Concepedia

TLDR

Software engineering experimentation is essential yet challenging due to numerous context variables, requiring a community-driven framework to motivate studies, integrate results, and build shared models. The authors aim to present a framework for organizing related studies based on their experimental experience. The framework is supported by the authors’ empirical work, detailing persistent design problems, validity threats, evaluation criteria, and execution practices in software engineering experiments. The framework enables viewing experiments as families, generating novel hypotheses and supporting incremental knowledge building through replication.

Abstract

Experimentation in software engineering is necessary but difficult. One reason is that there are a large number of context variables and, so, creating a cohesive understanding of experimental results requires a mechanism for motivating studies and integrating results. It requires a community of researchers that can replicate studies, vary context variables, and build models that represent the common observations about the discipline. The paper discusses the experience of the authors, based upon a collection of experiments, in terms of a framework for organizing sets of related studies. With such a framework, experiments can be viewed as part of common families of studies, rather than being isolated events.

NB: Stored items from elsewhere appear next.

(** One poll: what was read, [chunk], and what was written, [out]. *)
Lemma run_copy_spec (p : CopyProg CopyState) : ∀ held eof (r : Boxed) w m,
  conforms copy_held p held eof → (eof = true → remaining (boxed_inner r) = []) → cells_ok m →
  let '(s, res, r', w', m') := run_copy p r w m in
  ∃ chunk out, remaining (boxed_inner r) = chunk ++ remaining (boxed_inner r') ∧ accepted w' = accepted w ++ out ∧
    held ++ chunk = out ++ copy_held s ∧ boxed_cell r' = boxed_cell r ∧ grows (boxed_cell r) (len chunk) m m' ∧
    ∀ n, res = Ready (Ok n) → copy_held s = [] ∧ remaining (boxed_inner r') = [].
Proof.
  induction p as [k IH|bs k IH|s res]; intros held eof r w m Hc He Hok; cbn [run_copy conforms] in *.
  - pose proof (boxed_poll_spec r m Hok) as Hp. destruct (boxed_poll poll_read r [] m) as [[r1 answer] m1].
    destruct Hp as (Hr & Heof & Hcell & Hg).
    assert (eof || read_eof answer = true → remaining (boxed_inner r1) = []) as He1.
    { intros Hor. assert (remaining (boxed_inner r) = []) as Hz by (destruct eof; [by apply He|by apply Heof]).
      rewrite Hz in Hr. by apply symmetry, app_eq_nil in Hr as [_ ?]. }
    specialize (IH answer _ _ r1 w m1 (Hc answer) He1 (grows_ok _ _ _ _ Hok Hg)).
    destruct (run_copy (k answer) r1 w m1) as [[[[s res] r'] w'] m']. destruct IH as (chunk & out & Hr' & Ha & Hh & Hc' & Hg' & Hend).
    exists (read_bytes answer ++ chunk), out. rewrite Hcell in *. split_and!; [|done| |done| |done].
    + by rewrite Hr, Hr', app_assoc.
    + by rewrite app_assoc.
    + replace (len (read_bytes answer ++ chunk)) with (len (read_bytes answer) + len chunk) by (rewrite length_app; lia).
      by eapply grows_trans.
  - destruct Hc as [[rest ->] Hk]. destruct (poll_write w bs) as [w1 res] eqn:Ew.
    assert (write_len res ≤ len bs ∧ accepted w1 = accepted w ++ take (N.to_nat (write_len res)) bs) as [Hn Ha1].
    { destruct res as [[n|e]|]; cbn; [by eapply poll_write_ready|..];
        (split; [lia|]; rewrite app_nil_r; by eapply poll_write_other). }
    specialize (IH res _ _ r w1 m (Hk res Hn) He Hok).
    destruct (run_copy (k res) r w1 m) as [[[[s res'] r'] w'] m']. destruct IH as (chunk & out & Hr' & Ha & Hh & Hc' & Hg' & Hend).
    exists chunk, (take (N.to_nat (write_len res)) bs ++ out). split_and!; [done| | |done|done|done].
    + by rewrite Ha, Ha1, app_assoc.
    + rewrite drop_app_le in Hh by lia. rewrite <-(app_assoc (take _ bs)), <-Hh.
      by rewrite !app_assoc, take_drop.
  - destruct Hc as [<- Hend]. exists [], []. rewrite !app_nil_r. split_and!; try done; [by apply grows_0|].
    intros n Hn. destruct (Hend n Hn) as [? ?]. split; [done|]. by apply He.
Qed.

(** ** A direction *)

(** A direction that has read [pulled] of its source [src] and written [out] to [dst]. *)
Definition carried (eof teardown : Close) (src : AsyncReader) (dst : AsyncWriter) (d : CopyDirection) (pulled out : bytes) : Prop :=
  remaining src = pulled ++ remaining (boxed_inner (reader d)) ∧ accepted (writer d) = accepted dst ++ out ∧
  out `prefix_of` pulled ∧
  match phase d with
  | Done Eof => out = remaining src ∧ closed d = Some eof
  | Done _ => closed d = Some teardown
  | _ => closed d = None
  end.

(** With what it holds, as long as it goes on. *)
Definition carries (eof teardown : Close) src dst d cell pulled out : Prop :=
  carried eof teardown src dst d pulled out ∧ boxed_cell (reader d) = cell ∧
  (is_done d = false → pulled = out ++ copy_held (copier d)).

Lemma carries_new eof teardown r w : carries eof teardown (boxed_inner r) w (direction_new r w) (boxed_cell r) [] [].
Proof.
  split; [|split; [done|]]; [|by intros _; cbn; rewrite copy_new_held].
  split_and!; [done|by rewrite app_nil_r|done|done].
Qed.

Lemma carries_notify eof teardown src dst d cell pulled out :
  carries eof teardown src dst d cell pulled out → carries eof teardown src dst (notify d) cell pulled out.
Proof.
  unfold notify. destruct (phase d) eqn:E; [done| |done]. intros ((H1 & H2 & H3 & H4) & Hc & Hh). rewrite E in H4.
  split; [by split_and!|]. split; [done|]. intros _. apply Hh. unfold is_done. by rewrite E.
Qed.

(** A poll of the copy of a direction that goes on, before its outcome is handled. *)
Lemma carries_copy eof teardown src dst d cell pulled out m s res r' w' m' p c :
  carries eof teardown src dst d cell pulled out → is_done d = false → cells_ok m →
  run_copy (copy_poll (copier d)) (reader d) (writer d) m = (s, res, r', w', m') →
  match res with
  | Pending => p = Waiting false ∧ c = None
  | Ready (Ok _) => p = Done Eof ∧ c = Some eof
  | Ready (Err e) => p = Done (Errored e) ∧ c = Some teardown
  end →
  ∃ chunk out', carries eof teardown src dst (mkCopyDirection p r' w' s c) cell (pulled ++ chunk) (out ++ out') ∧
    grows cell (len chunk) m m'.
Proof.
  intros ((H1 & H2 & H3 & H4) & Hcell & Hh) Hd Hok Er Hp.
  pose proof (run_copy_spec (copy_poll (copier d)) (copy_held (copier d)) false (reader d) (writer d) m
    (copy_conforms _) ltac:(done) Hok) as Hr. rewrite Er in Hr.
  destruct Hr as (chunk & out' & Hrem & Hacc & Hheld & Hcell' & Hg & Hend).
  assert (pulled ++ chunk = (out ++ out') ++ copy_held s) as Hnew by (by rewrite (Hh Hd), <-!app_assoc, Hheld).
  assert (remaining src = (pulled ++ chunk) ++ remaining (boxed_inner r')) as Hsrc by (by rewrite H1, Hrem, app_assoc).
  exists chunk, out'. rewrite Hcell in *. split; [|done]. split; [|by split].
  split_and!; cbn [reader writer phase closed]; [done|by rewrite Hacc, H2, app_assoc|rewrite Hnew; by apply prefix_app_r|].
  destruct res as [[n|e]|]; destruct Hp as [-> ->]; [|done..].
  destruct (Hend n eq_refl) as [Hz Hz']. split; [|done]. by rewrite Hsrc, Hnew, Hz, Hz', !app_nil_r.
Qed.

Lemma carries_poll eof teardown src dst d cell pulled out m d' signal m' :
  carries eof teardown src dst d cell pulled out → cells_ok m →
  poll_direction eof teardown d m = Some (d', signal, m') →
  ∃ chunk out', carries eof teardown src dst d' cell (pulled ++ chunk) (out ++ out') ∧ grows cell (len chunk) m m'.
Proof.
  intros Hc Hok Hp. unfold poll_direction in Hp. pose proof Hc as ((H1 & H2 & H3 & H4) & Hcell & Hh).
  destruct (phase d) as [|[]|o] eqn:Hph; [| | |done].
  2:{ injection Hp as <- <- <-. exists [], []. rewrite !app_nil_r. split; [|by apply grows_0].
      split; [by split_and!|]. by split. }
  all: destruct (run_copy (copy_poll (copier d)) (reader d) (writer d) m) as [[[[s res] r'] w'] m1] eqn:Er;
    assert (m1 = m') as -> by (by destruct res as [[n|e]|]; injection Hp);
    eapply (carries_copy _ _ _ _ _ _ _ _ _ _ _ _ _ _ (phase d') (closed d')) in Er as (chunk & out' & Hd' & Hg);
      [|exact Hc|unfold is_done; by rewrite Hph|done|by destruct res as [[n|e]|]; injection Hp as <- <-];
    exists chunk, out'; (split; [|done]); by destruct res as [[n|e]|]; injection Hp as <- <-.
Qed.

(** ** Both directions *)

(** The cells after [n1] bytes were read through one reader and [n2] through the other. *)
Definition tallied (c1 c2 : option N) (n1 n2 : N) (m m' : Atomics) : Prop :=
  match c1, c2 with
  | Some a1, Some a2 =>
      load_relaxed a1 m' = wrap64 (load_relaxed a1 m + n1) ∧ load_relaxed a2 m' = wrap64 (load_relaxed a2 m + n2) ∧
      ∀ b, b ≠ a1 → b ≠ a2 → load_relaxed b m' = load_relaxed b m
  | None, None => m' = m
  | _, _ => True
  end.

Lemma tallied_1 c1 c2 n1 n2 k m m1 m2 :
  (c1 = c2 → c1 = None) → tallied c1 c2 n1 n2 m m1 → grows c1 k m1 m2 → tallied c1 c2 (n1 + k) n2 m m2.
Proof.
  intros Hne Ht Hg. destruct c1 as [a1|], c2 as [a2|]; cbn in *; [|done..|congruence].
  assert (a2 ≠ a1) by (intros ->; by discriminate Hne). destruct Ht as (E1 & E2 & Eo), Hg as [G1 Go]. split_and!.
  - by rewrite G1, E1, wrap64_add_l, N.add_assoc.
  - by rewrite Go, E2.
  - intros b Hb1 Hb2. by rewrite Go, Eo.
Qed.

Lemma tallied_sym c1 c2 n1 n2 m m' : tallied c1 c2 n1 n2 m m' → tallied c2 c1 n2 n1 m m'.
Proof. destruct c1, c2; cbn; [|done..]. intros (? & ? & Ho). split_and!; [done..|]. intros b ? ?. by apply Ho. Qed.

Lemma tallied_0 c1 c2 m : cells_ok m → tallied c1 c2 0 0 m m.
Proof. intros Hok. destruct c1, c2; cbn; rewrite ?N.add_0_r; [|done..]. by rewrite !wrap64_id. Qed.

Lemma tallied_ok c1 c2 n1 n2 m m' : (c1 = None ↔ c2 = None) → cells_ok m → tallied c1 c2 n1 n2 m m' → cells_ok m'.
Proof.
  intros Hn Hok Ht. destruct c1 as [a1|], c2 as [a2|]; cbn in Ht; [|naive_solver..|by subst].
  destruct Ht as (E1 & E2 & Eo). intros b. destruct (decide (b = a1)) as [->|]; [rewrite E1; apply wrap64_lt|].
  destruct (decide (b = a2)) as [->|]; [rewrite E2; apply wrap64_lt|]. by rewrite Eo.
Qed.

Section joined.
Variables (back : Close) (src1 src2 : AsyncReader) (dst1 dst2 : AsyncWriter) (c1 c2 : option N) (m0 : Atomics).
Hypothesis Hcells : c1 = c2 → c1 = None.
Hypothesis Hcounted : c1 = None ↔ c2 = None.
Hypothesis Hok : cells_ok m0.

(** Both directions carry, and the cells hold what they have read. *)
Definition joined_ok (t : Tunnel) : Prop :=
  ∃ p1 o1 p2 o2, carries Fin Reset src1 dst1 (client_to_server t) c1 p1 o1 ∧
    carries back back src2 dst2 (server_to_client t) c2 p2 o2 ∧ tallied c1 c2 (len p1) (len p2) m0 (cells t).

Lemma joined_step_ok p t t' : joined_ok t → joined_step back p t = Some t' → joined_ok t'.
Proof.
  intros (p1 & o1 & p2 & o2 & H1 & H2 & Ht) E. pose proof (tallied_ok _ _ _ _ _ _ Hcounted Hok Ht) as Hok'.
  destruct p; cbn [joined_step] in E; destruct (poll_direction _ _ _ (cells t)) as [[[d signal] m]|] eqn:Hp; [|done| |done];
    injection E as <-; (eapply carries_poll in Hp as (chunk & out & Hd & Hg); [|done..]).
  - exists (p1 ++ chunk), (o1 ++ out), p2, o2. split_and!; [done| |].
    + destruct signal; [by apply carries_notify|done].
    + cbn [cells]. replace (len (p1 ++ chunk)) with (len p1 + len chunk) by (rewrite length_app; lia). by eapply tallied_1.
  - exists p1, o1, (p2 ++ chunk), (o2 ++ out). split_and!; [|done|].
    + destruct signal; [by apply carries_notify|done].
    + cbn [cells]. replace (len (p2 ++ chunk)) with (len p2 + len chunk) by (rewrite length_app; lia).
      apply tallied_sym. eapply tallied_1; [|by apply tallied_sym|done]. intros E. rewrite E. by apply Hcells.
Qed.

Lemma joined_run_ok ps : ∀ t t', joined_ok t → joined_run back ps t = Some t' → joined_ok t'.
Proof.
  induction ps as [|p ps IH]; intros t t' Hj E; cbn in E; [by injection E as <-|].
  destruct (joined_step back p t) as [t1|] eqn:E1; [|done]. cbn in E. eapply IH; [|done]. by eapply joined_step_ok.
Qed.

End joined.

Common families of studies can contribute to important and relevant hypotheses that may not be suggested by individual experiments. A framework also facilitates building knowledge in an incremental manner through the replication of experiments within families of studies. To support the framework, the paper discusses the experiences of the authors in carrying out empirical studies, with specific emphasis on persistent problems encountered in experimental design, threats to validity, criteria for evaluation, and execution of experiments in the domain of software engineering.